**Saved entries:**
------------
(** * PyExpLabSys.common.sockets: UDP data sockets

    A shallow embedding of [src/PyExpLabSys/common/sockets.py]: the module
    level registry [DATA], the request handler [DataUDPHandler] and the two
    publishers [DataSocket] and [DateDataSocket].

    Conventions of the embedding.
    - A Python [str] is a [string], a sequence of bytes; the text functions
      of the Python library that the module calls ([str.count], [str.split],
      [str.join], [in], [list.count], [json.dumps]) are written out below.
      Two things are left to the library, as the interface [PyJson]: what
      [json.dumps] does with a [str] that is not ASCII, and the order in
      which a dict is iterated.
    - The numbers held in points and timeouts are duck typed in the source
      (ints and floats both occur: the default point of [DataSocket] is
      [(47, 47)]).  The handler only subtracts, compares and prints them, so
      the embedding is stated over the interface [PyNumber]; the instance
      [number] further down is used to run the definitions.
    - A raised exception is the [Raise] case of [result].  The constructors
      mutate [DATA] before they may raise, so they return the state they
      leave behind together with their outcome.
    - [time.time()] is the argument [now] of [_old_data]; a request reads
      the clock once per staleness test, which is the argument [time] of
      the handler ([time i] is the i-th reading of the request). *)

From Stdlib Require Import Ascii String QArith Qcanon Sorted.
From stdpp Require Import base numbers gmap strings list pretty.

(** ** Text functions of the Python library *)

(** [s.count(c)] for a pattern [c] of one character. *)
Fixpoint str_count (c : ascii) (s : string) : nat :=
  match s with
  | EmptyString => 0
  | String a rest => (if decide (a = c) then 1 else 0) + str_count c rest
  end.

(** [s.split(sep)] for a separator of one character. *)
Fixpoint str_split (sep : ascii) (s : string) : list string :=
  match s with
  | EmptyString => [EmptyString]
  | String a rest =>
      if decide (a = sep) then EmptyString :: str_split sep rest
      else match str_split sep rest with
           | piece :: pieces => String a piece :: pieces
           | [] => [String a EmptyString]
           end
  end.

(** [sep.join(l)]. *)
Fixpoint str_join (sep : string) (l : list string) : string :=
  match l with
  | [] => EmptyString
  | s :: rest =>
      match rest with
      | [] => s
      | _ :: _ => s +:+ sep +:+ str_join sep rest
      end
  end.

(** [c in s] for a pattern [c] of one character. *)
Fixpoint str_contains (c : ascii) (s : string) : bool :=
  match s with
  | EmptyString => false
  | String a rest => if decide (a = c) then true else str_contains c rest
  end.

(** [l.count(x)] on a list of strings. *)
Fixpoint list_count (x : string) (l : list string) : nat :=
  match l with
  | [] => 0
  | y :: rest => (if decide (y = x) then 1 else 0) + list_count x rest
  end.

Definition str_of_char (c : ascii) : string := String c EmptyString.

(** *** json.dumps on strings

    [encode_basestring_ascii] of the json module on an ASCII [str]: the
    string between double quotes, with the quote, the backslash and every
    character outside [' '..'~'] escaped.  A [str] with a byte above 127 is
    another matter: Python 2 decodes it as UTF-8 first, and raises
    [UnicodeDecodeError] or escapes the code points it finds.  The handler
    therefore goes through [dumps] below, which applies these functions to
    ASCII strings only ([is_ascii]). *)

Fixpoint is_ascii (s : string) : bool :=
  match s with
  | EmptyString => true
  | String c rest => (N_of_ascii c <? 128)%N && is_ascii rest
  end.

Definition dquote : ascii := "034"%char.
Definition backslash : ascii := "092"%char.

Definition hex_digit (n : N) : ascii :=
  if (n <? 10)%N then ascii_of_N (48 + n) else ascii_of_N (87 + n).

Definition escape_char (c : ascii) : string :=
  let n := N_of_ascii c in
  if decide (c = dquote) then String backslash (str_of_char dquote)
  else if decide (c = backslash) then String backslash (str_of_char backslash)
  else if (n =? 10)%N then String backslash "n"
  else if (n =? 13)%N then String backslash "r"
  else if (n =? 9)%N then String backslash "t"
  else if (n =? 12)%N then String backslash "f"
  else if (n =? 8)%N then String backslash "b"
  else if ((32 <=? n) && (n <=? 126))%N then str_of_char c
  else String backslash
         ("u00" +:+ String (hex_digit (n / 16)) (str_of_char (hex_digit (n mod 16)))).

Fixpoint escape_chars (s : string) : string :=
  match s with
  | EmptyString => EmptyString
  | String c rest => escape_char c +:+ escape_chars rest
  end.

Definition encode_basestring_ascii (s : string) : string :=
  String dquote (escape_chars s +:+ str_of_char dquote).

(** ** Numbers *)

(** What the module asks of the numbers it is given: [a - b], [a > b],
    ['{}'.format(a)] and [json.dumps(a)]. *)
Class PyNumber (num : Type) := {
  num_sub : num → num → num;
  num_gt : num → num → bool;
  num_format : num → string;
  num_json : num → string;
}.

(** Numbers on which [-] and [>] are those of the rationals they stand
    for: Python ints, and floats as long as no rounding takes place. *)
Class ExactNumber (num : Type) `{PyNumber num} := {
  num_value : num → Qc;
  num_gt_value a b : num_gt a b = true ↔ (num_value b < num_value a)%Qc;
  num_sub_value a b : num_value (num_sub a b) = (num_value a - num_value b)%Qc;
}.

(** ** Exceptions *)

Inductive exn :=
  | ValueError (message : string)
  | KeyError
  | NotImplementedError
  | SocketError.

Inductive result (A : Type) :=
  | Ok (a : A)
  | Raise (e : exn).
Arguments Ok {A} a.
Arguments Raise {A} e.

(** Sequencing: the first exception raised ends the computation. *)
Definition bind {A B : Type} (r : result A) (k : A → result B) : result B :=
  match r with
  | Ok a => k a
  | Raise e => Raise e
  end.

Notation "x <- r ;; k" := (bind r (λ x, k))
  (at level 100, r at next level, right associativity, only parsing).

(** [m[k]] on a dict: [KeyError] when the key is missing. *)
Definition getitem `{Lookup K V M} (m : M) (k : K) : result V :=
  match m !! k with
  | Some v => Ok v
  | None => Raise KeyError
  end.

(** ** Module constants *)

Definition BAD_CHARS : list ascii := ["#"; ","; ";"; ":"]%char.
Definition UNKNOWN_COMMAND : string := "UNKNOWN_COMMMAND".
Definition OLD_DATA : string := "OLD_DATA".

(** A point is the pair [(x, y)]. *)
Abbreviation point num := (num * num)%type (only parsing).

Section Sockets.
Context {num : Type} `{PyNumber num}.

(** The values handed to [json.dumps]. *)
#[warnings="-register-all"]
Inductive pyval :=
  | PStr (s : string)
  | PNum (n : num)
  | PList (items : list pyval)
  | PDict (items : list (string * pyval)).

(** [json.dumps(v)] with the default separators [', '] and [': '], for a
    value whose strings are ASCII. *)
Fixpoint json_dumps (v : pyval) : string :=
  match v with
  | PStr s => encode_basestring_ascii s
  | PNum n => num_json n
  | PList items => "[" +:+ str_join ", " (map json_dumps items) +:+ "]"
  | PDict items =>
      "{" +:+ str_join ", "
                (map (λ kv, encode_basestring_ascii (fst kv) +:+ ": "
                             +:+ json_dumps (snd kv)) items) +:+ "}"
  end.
------------
**Work task:** Go through the entries above and count each line that contains the string "pattern". Reply only with the total.

**Solution to this task:** 2